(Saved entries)

(* ===== verification/Json.v ===== *)
(** * JSON text (json.dumps and json.loads as the sources call them)

    The canonical encoder (sorted keys, no white space, ASCII only, no NaN) and the
    parser, both executable, and the round trip between them.  The text of a float
    is C code: [float_repr] is a parameter with [repr_reads_back] as its law. *)
From S2P Require Import Prelude Sorting Py Effects PyOps.
Open Scope Z_scope.

(** ** Reading *)

Fixpoint span (p : ascii -> bool) (l : list ascii) : list ascii * list ascii :=
  match l with
  | c :: l' => if p c then let '(a, b) := span p l' in (c :: a, b) else ([], l)
  | [] => ([], [])
  end.

Definition is_ws (c : ascii) : bool :=
  Ascii.eqb c " " || Ascii.eqb c (ch 9) || Ascii.eqb c (ch 10) || Ascii.eqb c (ch 13).

Definition skip_ws : list ascii -> list ascii := drop_while is_ws.

Definition quote : ascii := ch 34.
Definition backslash : ascii := ch 92.

Definition hex_value (l : list ascii) : option Z :=
  fold_left (fun acc c => v ← acc; d ← digit_value 16 c; Some (v * 16 + d)) l (Some 0).

(** What follows the opening quote, up to the closing one. *)
Fixpoint read_string (l : list ascii) : option (list ascii * list ascii) :=
  match l with
  | [] => None
  | c :: l =>
      if Ascii.eqb c quote then Some ([], l)
      else if Ascii.eqb c backslash then
        match l with
        | [] => None
        | e :: l =>
            let plain := if Ascii.eqb e quote then Some quote
              else if Ascii.eqb e backslash then Some backslash
              else if Ascii.eqb e "/"%char then Some "/"%char
              else if Ascii.eqb e "b"%char then Some (ch 8)
              else if Ascii.eqb e "f"%char then Some (ch 12)
              else if Ascii.eqb e "n"%char then Some (ch 10)
              else if Ascii.eqb e "r"%char then Some (ch 13)
              else if Ascii.eqb e "t"%char then Some (ch 9) else None in
            match plain with
            | Some c => '(s, r) ← read_string l; Some (c :: s, r)
            | None =>
                if Ascii.eqb e "u"%char then
                  match l with
                  | h1 :: h2 :: h3 :: h4 :: l =>
                      n ← hex_value [h1; h2; h3; h4];
                      if n <? 256 then '(s, r) ← read_string l; Some (ch (Z.to_nat n) :: s, r)
                      else None
                  | _ => None
                  end
                else None
            end
        end
      else if (nat_of_ascii c <? 32)%nat then None
      else '(s, r) ← read_string l; Some (c :: s, r)
  end.

Definition read_frac (l : list ascii) : list ascii * list ascii :=
  match l with
  | c :: l' =>
      if Ascii.eqb c "."%char then
        match span is_digit l' with ([], _) => ([], l) | (ds, r) => (c :: ds, r) end
      else ([], l)
  | [] => ([], [])
  end.

Definition read_exp (l : list ascii) : list ascii * list ascii :=
  match l with
  | c :: l' =>
      if Ascii.eqb c "e"%char || Ascii.eqb c "E"%char then
        let '(sign, l'') := match l' with
          | s :: r => if Ascii.eqb s "-"%char || Ascii.eqb s "+"%char then ([s], r) else ([], l')
          | [] => ([], l') end in
        match span is_digit l'' with ([], _) => ([], l) | (ds, r) => (c :: sign ++ ds, r) end
      else ([], l)
  | [] => ([], [])
  end.

(** The longest number at the front, and whether it has a fraction or an exponent. *)
Definition number_token (l : list ascii) : option (list ascii * bool * list ascii) :=
  let '(sign, l1) := match l with
    | c :: r => if Ascii.eqb c "-"%char then ([c], r) else ([], l)
    | [] => ([], l) end in
  let '(int, l2) := match l1 with
    | c :: r => if Ascii.eqb c "0"%char then ([c], r) else span is_digit l1
    | [] => ([], l1) end in
  match int with
  | [] => None
  | _ =>
      let '(frac, l3) := read_frac l2 in
      let '(exp, l4) := read_exp l3 in
      Some (sign ++ int ++ frac ++ exp, match frac, exp with [], [] => false | _, _ => true end, l4)
  end.

Definition read_number (l : list ascii) : option (pyval * list ascii) :=
  '(tok, float, r) ← number_token l;
  if (float : bool) then f ← parse_float (of_chars tok); Some (VFloat f, r)
  else z ← parse_int 10 (of_chars tok); Some (VInt z, r).

Fixpoint strip_prefix (p l : list ascii) : option (list ascii) :=
  match p, l with
  | [], _ => Some l
  | a :: p, b :: l => if Ascii.eqb a b then strip_prefix p l else None
  | _, [] => None
  end.

(** Whether [NaN] and the infinities are read as the numbers they name: not when the
    caller passes a [parse_constant], which refuses them as malformed text. *)
Class Constants := reads_constants : bool.

Definition read_constant (l : list ascii) : option (pyval * list ascii) :=
  match strip_prefix (chars "NaN") l, strip_prefix (chars "Infinity") l,
        strip_prefix (chars "-Infinity") l with
  | Some r, _, _ => Some (VFloat NaN, r)
  | _, Some r, _ => Some (VFloat PosInf, r)
  | _, _, Some r => Some (VFloat NegInf, r)
  | None, None, None => None
  end.

Section Reading.
Context `{Constants}.

Definition read_atom (l : list ascii) : option (pyval * list ascii) :=
  match strip_prefix (chars "null") l, strip_prefix (chars "true") l,
        strip_prefix (chars "false") l with
  | Some r, _, _ => Some (VNone, r)
  | _, Some r, _ => Some (VBool true, r)
  | _, _, Some r => Some (VBool false, r)
  | None, None, None =>
      match read_number l with
      | Some x => Some x
      | None => if reads_constants then read_constant l else None
      end
  end.
Lemma respects_sealed p m d : ~ T p -> respects T (sealed (W:=W) p m d).
Proof.
  intros Hp. unfold sealed. split; simpl; intros w *; try done.
  - intros Ht [Hv Hd]. rewrite lookup_insert_ne; [done|]. by intros ->.
  - intros Ht [Hv Hd]. rewrite lookup_delete_ne; [done|]. by intros ->.
  - intros [Hv Hd]. split; [done|]. rewrite lookup_sync_names. case_decide; [by rewrite Hv|done].
Qed.

Lemma respects_vis (v : gmap path node) : (forall p, ~ T p) -> respects T (fun w : machine W => vis w = v).
Proof. intros HT. split; try done; intros w p; [intros n Hp|intros Hp]; by destruct (HT p). Qed.

Lemma respects_and (I J : machine W -> Prop) :
  respects T I -> respects T J -> respects T (fun w => I w /\ J w).
Proof. intros [] []. split; intros; intuition. Qed.

Lemma respects_or (I J : machine W -> Prop) :
  respects T I -> respects T J -> respects T (fun w => I w \/ J w).
Proof. intros [] []. split; intros; intuition. Qed.

Lemma respects_const (P : Prop) : respects (W:=W) T (fun _ => P).
Proof. by split. Qed.

Context (I : machine W -> Prop) (HI : respects T I).

(** A call keeps an invariant when its effect does, whatever the schedule. *)
Lemma keeps_sys {A} (eff : M (machine W) A) : keeps I eff -> keeps I (sys eff).
Proof.
  intros He w Hw. unfold sys. destruct (faults w) as [|f fs]; [by apply He|].
  pose proof (resp_faults _ _ HI w fs Hw) as Hf. specialize (He _ Hf).
  destruct f; [done..| |done|done|done].
  by destruct (eff (with_faults w fs)) as [[a|e] w'].
Qed.

Ltac effect := apply keeps_sys; intros w Hw; cbv [mbind M_bind mret M_ret gets modify raise id]; cbn;
  repeat match goal with |- context [match ?x with _ => _ end] => destruct x eqn:? end; cbn;
  try done; try (by apply HI).

Lemma keeps_read_effect {A} (eff : M (machine W) A) : (forall w, (eff w).2 = w) -> keeps I (sys eff).
Proof. intros He. apply keeps_sys. intros w Hw. by rewrite He. Qed.

Lemma keeps_lstat p : keeps I (os_lstat p). Proof. effect. Qed.
Lemma keeps_open_read p : keeps I (os_open_read p). Proof. unfold os_open_read. effect. Qed.
Lemma keeps_fstat p : keeps I (os_fstat_regular p). Proof. effect. Qed.
Lemma keeps_read p : keeps I (os_read p). Proof. effect. Qed.
Lemma keeps_close : keeps I os_close. Proof. effect. Qed.
Lemma keeps_stat_dir p : keeps I (os_stat_dir p). Proof. unfold os_stat_dir. effect. Qed.
Lemma keeps_is_dir p : keeps I (path_is_dir p). Proof. effect. Qed.
Lemma keeps_open_dir p : keeps I (os_open_dir p). Proof. unfold os_open_dir. effect. Qed.
Lemma keeps_nothing : keeps I (sys (mret tt)). Proof. effect. Qed.
Lemma keeps_fsync_names d : keeps I (os_fsync_names d). Proof. effect. Qed.

Lemma keeps_mkdir p m : T p -> keeps I (os_mkdir p m). Proof. intros. unfold os_mkdir. effect. Qed.
Lemma keeps_chmod p m : T p -> keeps I (os_chmod p m). Proof. intros. unfold os_chmod. effect. Qed.
Lemma keeps_create p m : T p -> keeps I (os_create p m). Proof. intros. unfold os_create. effect. Qed.
Lemma keeps_fsync p : T p -> keeps I (os_fsync p). Proof. intros. unfold os_fsync. effect. Qed.
Lemma keeps_unlink p : T p -> keeps I (os_unlink p). Proof. intros. unfold os_unlink. effect. Qed.

Lemma keeps_write p v : T p -> keeps I (os_write p v).
Proof.
  intros Hp w Hw. unfold os_write. revert w Hw.
  enough (H : forall n, keeps I (sys (_ ← modify (fun w => match vis w !! p with
         | Some (File mode data _) => set_node p (File mode (data ++ take n v) false) w
         | _ => w end); mret n))) by (intros w Hw; by apply H).
  intros n. effect.
Qed.

Lemma keeps_rename a b : T a -> T b -> keeps I (os_rename a b).
Proof.
  intros Ha Hb. unfold os_rename. apply keeps_sys. intros w Hw.
  cbv [mbind M_bind mret M_ret gets modify raise id]. cbn.
  destruct (vis w !! a) as [n|]; [|done].
  assert (Hi : I (with_vis w (<[b := n]> (delete a (vis w))))).
  { change (I (set_node b n (with_vis w (delete a (vis w))))). apply HI; [done|]. by apply HI. }
  destruct (vis w !! b) as [[]|]; done.
Qed.
End Respects.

Assigned task:
Only the lines that hold the word "VBool" are wanted; each should be pulled from the records.

Task solution:
  | _, Some r, _ => Some (VBool true, r)
  | _, _, Some r => Some (VBool false, r)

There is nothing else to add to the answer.